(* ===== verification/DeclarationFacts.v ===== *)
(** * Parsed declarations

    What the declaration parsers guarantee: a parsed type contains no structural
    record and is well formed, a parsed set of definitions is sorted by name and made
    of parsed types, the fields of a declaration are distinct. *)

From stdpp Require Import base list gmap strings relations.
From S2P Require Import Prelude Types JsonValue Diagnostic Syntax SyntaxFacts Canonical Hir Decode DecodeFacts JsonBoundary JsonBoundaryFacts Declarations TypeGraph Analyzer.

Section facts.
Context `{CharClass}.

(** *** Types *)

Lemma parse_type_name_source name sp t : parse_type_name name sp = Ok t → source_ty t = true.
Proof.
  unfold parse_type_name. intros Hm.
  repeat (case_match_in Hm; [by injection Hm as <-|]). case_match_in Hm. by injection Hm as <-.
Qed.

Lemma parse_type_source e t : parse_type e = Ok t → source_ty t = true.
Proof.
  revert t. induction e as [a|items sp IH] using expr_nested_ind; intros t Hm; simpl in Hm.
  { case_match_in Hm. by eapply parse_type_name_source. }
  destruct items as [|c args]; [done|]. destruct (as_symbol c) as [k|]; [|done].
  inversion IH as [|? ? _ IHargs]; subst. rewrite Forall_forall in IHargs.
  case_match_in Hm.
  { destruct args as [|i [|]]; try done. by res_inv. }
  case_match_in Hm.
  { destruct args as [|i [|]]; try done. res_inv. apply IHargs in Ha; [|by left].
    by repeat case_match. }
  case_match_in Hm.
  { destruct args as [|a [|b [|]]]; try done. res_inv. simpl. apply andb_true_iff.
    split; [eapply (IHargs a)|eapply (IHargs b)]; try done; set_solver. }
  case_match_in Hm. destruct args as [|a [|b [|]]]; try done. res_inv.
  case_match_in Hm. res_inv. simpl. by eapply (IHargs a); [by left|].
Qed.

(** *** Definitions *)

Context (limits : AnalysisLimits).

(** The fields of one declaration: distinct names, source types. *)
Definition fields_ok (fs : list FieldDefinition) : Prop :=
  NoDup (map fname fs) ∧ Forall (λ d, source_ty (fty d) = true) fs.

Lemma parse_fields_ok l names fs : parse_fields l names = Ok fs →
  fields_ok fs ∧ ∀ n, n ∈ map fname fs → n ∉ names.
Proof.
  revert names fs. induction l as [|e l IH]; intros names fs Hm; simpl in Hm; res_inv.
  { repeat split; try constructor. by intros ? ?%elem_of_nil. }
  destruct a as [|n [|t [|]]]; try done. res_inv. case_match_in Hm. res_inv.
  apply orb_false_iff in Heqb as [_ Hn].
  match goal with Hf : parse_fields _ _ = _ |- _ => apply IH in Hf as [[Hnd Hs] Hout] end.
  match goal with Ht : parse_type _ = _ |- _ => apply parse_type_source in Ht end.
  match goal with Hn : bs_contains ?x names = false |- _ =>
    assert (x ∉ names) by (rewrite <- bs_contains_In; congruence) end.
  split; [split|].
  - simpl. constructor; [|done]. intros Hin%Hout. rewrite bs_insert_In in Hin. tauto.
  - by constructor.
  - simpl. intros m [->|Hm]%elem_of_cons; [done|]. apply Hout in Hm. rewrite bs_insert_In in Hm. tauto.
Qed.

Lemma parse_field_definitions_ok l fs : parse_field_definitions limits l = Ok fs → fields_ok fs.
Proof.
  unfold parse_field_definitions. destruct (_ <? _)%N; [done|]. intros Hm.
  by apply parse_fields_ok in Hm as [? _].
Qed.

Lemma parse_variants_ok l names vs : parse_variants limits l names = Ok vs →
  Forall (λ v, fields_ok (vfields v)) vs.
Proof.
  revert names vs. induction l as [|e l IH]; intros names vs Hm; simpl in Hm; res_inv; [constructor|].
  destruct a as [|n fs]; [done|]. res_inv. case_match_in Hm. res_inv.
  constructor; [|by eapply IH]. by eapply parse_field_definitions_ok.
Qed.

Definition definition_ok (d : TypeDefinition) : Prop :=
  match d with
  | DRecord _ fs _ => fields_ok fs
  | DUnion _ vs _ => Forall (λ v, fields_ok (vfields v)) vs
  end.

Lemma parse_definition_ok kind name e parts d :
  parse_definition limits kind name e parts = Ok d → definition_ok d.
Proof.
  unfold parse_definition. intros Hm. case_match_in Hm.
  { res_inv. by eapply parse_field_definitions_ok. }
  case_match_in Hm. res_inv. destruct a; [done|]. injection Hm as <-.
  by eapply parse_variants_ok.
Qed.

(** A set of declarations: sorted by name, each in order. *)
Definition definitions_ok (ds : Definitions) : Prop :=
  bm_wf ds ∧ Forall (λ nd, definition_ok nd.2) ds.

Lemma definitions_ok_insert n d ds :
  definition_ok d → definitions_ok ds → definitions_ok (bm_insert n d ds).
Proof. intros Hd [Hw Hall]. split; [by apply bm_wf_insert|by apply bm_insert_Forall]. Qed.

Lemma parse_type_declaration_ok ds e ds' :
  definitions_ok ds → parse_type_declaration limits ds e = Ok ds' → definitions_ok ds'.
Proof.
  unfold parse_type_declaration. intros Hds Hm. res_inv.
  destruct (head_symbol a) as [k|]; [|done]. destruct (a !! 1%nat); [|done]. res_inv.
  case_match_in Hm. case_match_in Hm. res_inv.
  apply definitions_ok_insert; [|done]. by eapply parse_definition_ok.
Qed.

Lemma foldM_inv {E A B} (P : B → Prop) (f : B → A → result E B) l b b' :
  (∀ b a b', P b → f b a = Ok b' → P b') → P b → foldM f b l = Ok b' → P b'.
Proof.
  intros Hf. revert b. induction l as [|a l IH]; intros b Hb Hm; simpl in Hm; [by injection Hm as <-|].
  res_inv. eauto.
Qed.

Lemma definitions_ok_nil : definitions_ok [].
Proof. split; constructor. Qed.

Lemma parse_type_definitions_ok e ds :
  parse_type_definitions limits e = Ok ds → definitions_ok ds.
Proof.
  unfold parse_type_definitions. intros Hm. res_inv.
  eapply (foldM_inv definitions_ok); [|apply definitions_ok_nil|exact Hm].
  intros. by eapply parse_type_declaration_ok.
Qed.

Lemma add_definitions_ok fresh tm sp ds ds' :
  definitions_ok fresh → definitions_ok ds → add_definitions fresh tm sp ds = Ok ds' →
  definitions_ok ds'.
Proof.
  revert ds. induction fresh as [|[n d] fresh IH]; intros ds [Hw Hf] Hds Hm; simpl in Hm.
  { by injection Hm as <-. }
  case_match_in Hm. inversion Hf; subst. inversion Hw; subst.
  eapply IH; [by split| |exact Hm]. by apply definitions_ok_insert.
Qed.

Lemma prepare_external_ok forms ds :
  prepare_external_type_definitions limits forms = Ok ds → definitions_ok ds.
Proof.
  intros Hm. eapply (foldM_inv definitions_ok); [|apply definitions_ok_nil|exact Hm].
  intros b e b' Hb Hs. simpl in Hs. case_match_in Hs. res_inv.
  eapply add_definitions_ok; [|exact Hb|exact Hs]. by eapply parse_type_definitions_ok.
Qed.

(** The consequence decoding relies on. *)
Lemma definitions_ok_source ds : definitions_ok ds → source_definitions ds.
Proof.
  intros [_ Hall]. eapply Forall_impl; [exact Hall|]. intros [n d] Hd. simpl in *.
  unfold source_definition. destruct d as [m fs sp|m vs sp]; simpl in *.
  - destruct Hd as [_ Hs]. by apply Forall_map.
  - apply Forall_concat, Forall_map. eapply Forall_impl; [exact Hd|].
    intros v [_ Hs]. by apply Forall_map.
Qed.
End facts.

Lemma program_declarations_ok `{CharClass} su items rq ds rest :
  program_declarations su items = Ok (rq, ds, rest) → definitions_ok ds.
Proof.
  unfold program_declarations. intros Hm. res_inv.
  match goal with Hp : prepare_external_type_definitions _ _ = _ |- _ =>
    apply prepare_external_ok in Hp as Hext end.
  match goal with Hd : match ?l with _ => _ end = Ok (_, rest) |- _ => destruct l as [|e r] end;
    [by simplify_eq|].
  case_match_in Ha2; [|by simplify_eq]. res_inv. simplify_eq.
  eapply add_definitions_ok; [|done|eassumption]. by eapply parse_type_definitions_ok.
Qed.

::::::::::

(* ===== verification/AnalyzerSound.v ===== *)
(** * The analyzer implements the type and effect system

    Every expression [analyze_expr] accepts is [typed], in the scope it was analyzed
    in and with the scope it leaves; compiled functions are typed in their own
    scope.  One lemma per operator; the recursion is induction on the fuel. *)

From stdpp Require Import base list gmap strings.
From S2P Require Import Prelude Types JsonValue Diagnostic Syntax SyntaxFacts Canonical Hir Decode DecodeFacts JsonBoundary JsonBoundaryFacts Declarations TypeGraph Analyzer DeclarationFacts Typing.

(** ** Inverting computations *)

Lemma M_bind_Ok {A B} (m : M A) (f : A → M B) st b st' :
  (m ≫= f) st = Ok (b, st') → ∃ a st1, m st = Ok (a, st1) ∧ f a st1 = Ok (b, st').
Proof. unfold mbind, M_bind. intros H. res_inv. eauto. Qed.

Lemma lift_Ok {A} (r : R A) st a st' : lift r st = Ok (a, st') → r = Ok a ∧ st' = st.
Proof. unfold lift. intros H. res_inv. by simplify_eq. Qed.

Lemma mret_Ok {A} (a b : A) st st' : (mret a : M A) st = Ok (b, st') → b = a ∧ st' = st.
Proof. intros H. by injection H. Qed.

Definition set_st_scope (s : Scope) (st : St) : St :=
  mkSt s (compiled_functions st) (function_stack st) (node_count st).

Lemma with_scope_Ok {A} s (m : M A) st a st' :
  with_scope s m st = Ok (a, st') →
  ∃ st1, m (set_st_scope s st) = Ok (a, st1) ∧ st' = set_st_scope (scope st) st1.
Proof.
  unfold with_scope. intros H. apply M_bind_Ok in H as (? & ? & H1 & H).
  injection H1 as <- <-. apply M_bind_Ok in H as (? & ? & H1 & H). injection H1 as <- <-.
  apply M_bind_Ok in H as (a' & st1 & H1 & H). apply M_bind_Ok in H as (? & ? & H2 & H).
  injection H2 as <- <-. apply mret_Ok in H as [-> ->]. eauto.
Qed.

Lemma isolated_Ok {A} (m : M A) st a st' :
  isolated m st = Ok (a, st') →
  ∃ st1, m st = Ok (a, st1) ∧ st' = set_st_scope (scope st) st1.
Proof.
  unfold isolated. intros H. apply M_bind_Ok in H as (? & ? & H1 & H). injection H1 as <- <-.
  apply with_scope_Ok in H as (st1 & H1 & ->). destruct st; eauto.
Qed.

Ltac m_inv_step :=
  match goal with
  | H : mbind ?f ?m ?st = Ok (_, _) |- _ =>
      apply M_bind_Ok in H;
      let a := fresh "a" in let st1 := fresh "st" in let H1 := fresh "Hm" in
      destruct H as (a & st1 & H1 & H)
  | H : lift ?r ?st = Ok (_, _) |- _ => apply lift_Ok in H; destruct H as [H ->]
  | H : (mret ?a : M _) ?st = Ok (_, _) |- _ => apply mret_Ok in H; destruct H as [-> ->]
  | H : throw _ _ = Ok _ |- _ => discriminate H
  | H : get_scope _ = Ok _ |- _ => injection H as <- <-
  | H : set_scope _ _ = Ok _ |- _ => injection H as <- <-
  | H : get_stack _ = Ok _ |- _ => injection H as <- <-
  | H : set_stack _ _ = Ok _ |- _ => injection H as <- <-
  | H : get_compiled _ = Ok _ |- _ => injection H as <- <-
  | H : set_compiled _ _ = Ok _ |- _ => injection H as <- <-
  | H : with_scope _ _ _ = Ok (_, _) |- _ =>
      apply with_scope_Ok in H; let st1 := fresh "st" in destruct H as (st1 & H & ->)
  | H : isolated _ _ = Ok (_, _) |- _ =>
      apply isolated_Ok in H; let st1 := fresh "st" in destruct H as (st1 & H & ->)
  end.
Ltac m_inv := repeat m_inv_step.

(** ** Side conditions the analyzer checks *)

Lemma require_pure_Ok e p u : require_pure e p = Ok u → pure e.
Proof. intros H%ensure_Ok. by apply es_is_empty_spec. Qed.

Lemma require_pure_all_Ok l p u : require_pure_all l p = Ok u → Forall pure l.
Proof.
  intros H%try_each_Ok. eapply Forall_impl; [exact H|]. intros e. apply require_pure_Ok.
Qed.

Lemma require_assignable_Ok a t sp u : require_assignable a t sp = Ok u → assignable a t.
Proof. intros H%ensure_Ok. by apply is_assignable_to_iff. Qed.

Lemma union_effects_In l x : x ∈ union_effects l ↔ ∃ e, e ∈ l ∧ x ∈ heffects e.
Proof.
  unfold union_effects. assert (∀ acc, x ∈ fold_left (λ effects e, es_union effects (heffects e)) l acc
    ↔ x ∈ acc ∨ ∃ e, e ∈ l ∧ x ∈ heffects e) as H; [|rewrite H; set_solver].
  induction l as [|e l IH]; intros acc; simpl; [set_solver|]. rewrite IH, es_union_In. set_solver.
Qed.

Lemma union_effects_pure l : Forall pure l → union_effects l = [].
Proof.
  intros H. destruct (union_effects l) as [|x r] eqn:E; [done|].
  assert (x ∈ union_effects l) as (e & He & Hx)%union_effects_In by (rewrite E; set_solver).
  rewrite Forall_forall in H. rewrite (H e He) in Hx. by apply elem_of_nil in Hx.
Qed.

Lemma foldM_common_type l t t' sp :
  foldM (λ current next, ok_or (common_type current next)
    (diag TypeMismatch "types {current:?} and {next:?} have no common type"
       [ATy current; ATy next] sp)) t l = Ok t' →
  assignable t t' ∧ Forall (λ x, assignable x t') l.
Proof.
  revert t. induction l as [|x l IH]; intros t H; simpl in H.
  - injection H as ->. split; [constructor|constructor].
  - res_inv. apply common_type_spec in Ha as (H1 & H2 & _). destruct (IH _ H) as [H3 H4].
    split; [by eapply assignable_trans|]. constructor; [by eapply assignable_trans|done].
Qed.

::::::::::

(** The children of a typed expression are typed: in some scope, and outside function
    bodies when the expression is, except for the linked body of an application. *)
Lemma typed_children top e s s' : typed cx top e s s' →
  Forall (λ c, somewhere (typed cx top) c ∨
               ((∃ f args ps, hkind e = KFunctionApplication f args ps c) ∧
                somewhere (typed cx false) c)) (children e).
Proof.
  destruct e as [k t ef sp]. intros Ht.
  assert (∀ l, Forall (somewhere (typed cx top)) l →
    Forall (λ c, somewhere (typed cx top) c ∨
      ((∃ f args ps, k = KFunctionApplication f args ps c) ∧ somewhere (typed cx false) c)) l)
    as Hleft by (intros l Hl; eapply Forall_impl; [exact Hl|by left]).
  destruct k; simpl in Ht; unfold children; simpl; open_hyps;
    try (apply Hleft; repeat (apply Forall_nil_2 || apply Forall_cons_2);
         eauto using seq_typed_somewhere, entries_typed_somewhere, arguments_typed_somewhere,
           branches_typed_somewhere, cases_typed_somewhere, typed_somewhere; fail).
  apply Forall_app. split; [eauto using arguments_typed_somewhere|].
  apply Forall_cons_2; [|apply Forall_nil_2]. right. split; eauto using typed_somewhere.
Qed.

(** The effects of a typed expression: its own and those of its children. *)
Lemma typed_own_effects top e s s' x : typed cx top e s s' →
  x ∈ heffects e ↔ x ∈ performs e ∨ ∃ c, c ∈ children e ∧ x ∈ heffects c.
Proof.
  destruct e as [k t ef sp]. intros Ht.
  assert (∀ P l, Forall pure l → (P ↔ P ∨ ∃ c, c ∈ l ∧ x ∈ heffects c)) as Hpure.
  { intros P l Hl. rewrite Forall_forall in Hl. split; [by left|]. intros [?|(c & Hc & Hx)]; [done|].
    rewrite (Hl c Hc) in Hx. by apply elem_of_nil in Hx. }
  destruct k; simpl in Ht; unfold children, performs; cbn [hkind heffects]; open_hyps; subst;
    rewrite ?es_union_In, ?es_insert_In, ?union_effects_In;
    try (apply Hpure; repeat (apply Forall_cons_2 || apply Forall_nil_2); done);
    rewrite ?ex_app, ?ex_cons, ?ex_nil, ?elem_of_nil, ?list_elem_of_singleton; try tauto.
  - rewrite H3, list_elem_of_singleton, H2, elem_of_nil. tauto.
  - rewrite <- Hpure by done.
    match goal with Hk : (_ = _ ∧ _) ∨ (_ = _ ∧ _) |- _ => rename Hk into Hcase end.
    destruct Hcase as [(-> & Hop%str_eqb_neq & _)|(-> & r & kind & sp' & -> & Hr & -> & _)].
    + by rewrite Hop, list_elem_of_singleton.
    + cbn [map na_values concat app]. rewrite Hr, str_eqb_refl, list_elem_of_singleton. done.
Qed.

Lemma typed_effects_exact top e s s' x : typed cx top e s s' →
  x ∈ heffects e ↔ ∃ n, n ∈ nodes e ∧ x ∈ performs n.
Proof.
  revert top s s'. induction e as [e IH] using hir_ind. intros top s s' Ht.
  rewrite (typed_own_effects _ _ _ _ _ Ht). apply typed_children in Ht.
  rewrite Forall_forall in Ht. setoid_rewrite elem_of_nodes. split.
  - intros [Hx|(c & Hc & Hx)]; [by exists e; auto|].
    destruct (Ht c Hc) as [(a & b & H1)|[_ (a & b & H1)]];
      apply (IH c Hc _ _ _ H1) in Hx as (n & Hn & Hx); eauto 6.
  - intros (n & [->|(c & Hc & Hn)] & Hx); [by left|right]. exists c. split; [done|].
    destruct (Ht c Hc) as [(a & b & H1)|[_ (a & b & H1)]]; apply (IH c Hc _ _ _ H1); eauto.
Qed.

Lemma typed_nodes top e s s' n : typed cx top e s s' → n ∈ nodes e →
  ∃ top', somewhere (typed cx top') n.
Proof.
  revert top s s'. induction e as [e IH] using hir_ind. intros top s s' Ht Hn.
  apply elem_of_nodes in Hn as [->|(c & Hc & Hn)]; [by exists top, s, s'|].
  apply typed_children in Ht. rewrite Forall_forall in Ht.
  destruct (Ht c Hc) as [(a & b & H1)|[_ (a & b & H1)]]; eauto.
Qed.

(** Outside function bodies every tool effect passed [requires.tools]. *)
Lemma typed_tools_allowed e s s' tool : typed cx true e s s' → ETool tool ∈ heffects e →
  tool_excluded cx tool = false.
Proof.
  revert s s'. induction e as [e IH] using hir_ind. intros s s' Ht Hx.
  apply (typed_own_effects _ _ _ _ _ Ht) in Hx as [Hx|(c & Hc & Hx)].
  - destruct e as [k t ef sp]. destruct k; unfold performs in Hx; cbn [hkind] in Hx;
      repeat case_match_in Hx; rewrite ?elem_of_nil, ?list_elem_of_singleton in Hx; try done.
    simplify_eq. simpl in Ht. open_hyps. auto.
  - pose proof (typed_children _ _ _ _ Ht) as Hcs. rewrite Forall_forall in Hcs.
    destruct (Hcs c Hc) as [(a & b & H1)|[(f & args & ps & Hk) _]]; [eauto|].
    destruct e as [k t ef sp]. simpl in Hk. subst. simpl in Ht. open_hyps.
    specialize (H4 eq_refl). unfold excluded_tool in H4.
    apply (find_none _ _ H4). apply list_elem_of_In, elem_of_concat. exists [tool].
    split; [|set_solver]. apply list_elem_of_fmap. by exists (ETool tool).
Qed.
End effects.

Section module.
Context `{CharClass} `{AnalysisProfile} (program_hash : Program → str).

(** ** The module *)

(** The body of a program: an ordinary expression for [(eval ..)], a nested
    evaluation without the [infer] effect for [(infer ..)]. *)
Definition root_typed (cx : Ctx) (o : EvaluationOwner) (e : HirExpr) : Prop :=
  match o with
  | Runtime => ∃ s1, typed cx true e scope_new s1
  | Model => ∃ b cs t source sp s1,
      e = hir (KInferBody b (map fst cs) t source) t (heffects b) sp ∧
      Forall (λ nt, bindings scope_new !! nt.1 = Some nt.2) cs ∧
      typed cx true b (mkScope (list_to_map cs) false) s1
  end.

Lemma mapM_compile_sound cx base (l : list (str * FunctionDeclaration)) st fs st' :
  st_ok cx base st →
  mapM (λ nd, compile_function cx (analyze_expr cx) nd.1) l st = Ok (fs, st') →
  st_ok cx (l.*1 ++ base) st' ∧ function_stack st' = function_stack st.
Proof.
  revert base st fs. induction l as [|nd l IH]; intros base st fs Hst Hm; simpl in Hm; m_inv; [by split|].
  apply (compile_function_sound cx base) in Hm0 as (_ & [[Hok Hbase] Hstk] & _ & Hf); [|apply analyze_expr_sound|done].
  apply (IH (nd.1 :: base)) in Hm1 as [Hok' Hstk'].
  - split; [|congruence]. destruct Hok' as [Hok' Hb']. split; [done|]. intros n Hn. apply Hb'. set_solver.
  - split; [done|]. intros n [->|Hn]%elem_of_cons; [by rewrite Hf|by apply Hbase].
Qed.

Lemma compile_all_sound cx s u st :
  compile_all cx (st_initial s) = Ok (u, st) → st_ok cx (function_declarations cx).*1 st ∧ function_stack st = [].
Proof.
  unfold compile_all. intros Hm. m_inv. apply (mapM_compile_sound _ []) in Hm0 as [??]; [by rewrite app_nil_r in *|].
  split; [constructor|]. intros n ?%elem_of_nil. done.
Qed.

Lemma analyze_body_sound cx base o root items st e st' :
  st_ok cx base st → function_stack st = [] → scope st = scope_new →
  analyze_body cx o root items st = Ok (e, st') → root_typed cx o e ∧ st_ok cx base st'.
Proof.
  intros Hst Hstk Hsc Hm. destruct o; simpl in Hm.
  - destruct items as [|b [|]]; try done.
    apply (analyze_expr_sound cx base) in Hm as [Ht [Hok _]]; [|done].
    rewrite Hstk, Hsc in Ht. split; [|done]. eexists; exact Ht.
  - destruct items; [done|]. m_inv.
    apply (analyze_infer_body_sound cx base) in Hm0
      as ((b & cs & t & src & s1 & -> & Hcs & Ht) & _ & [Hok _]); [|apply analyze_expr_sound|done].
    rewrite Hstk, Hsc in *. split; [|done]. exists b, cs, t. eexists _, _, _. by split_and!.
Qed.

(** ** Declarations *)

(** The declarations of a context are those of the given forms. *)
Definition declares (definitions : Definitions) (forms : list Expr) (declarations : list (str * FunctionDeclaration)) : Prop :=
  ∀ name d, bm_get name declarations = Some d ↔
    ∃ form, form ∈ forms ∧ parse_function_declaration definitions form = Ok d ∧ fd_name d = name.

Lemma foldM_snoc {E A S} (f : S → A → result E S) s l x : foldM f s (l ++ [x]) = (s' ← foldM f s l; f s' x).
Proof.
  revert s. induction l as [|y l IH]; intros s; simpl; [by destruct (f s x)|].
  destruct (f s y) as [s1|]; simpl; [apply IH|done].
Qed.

::::::::::

_PROBLEM STATEMENT_. Word for word, restate the lines of the data above that fall between the line holding "Hc _ _ _ H1); eauto." and the line holding "simplify_eq. simpl in", inclusive, and no other lines.

_SOLVED EXERCISE_.
    destruct (Ht c Hc) as [(a & b & H1)|[_ (a & b & H1)]]; apply (IH c Hc _ _ _ H1); eauto.
Qed.

Lemma typed_nodes top e s s' n : typed cx top e s s' → n ∈ nodes e →
  ∃ top', somewhere (typed cx top') n.
Proof.
  revert top s s'. induction e as [e IH] using hir_ind. intros top s s' Ht Hn.
  apply elem_of_nodes in Hn as [->|(c & Hc & Hn)]; [by exists top, s, s'|].
  apply typed_children in Ht. rewrite Forall_forall in Ht.
  destruct (Ht c Hc) as [(a & b & H1)|[_ (a & b & H1)]]; eauto.
Qed.

(** Outside function bodies every tool effect passed [requires.tools]. *)
Lemma typed_tools_allowed e s s' tool : typed cx true e s s' → ETool tool ∈ heffects e →
  tool_excluded cx tool = false.
Proof.
  revert s s'. induction e as [e IH] using hir_ind. intros s s' Ht Hx.
  apply (typed_own_effects _ _ _ _ _ Ht) in Hx as [Hx|(c & Hc & Hx)].
  - destruct e as [k t ef sp]. destruct k; unfold performs in Hx; cbn [hkind] in Hx;
      repeat case_match_in Hx; rewrite ?elem_of_nil, ?list_elem_of_singleton in Hx; try done.
    simplify_eq. simpl in Ht. open_hyps. auto.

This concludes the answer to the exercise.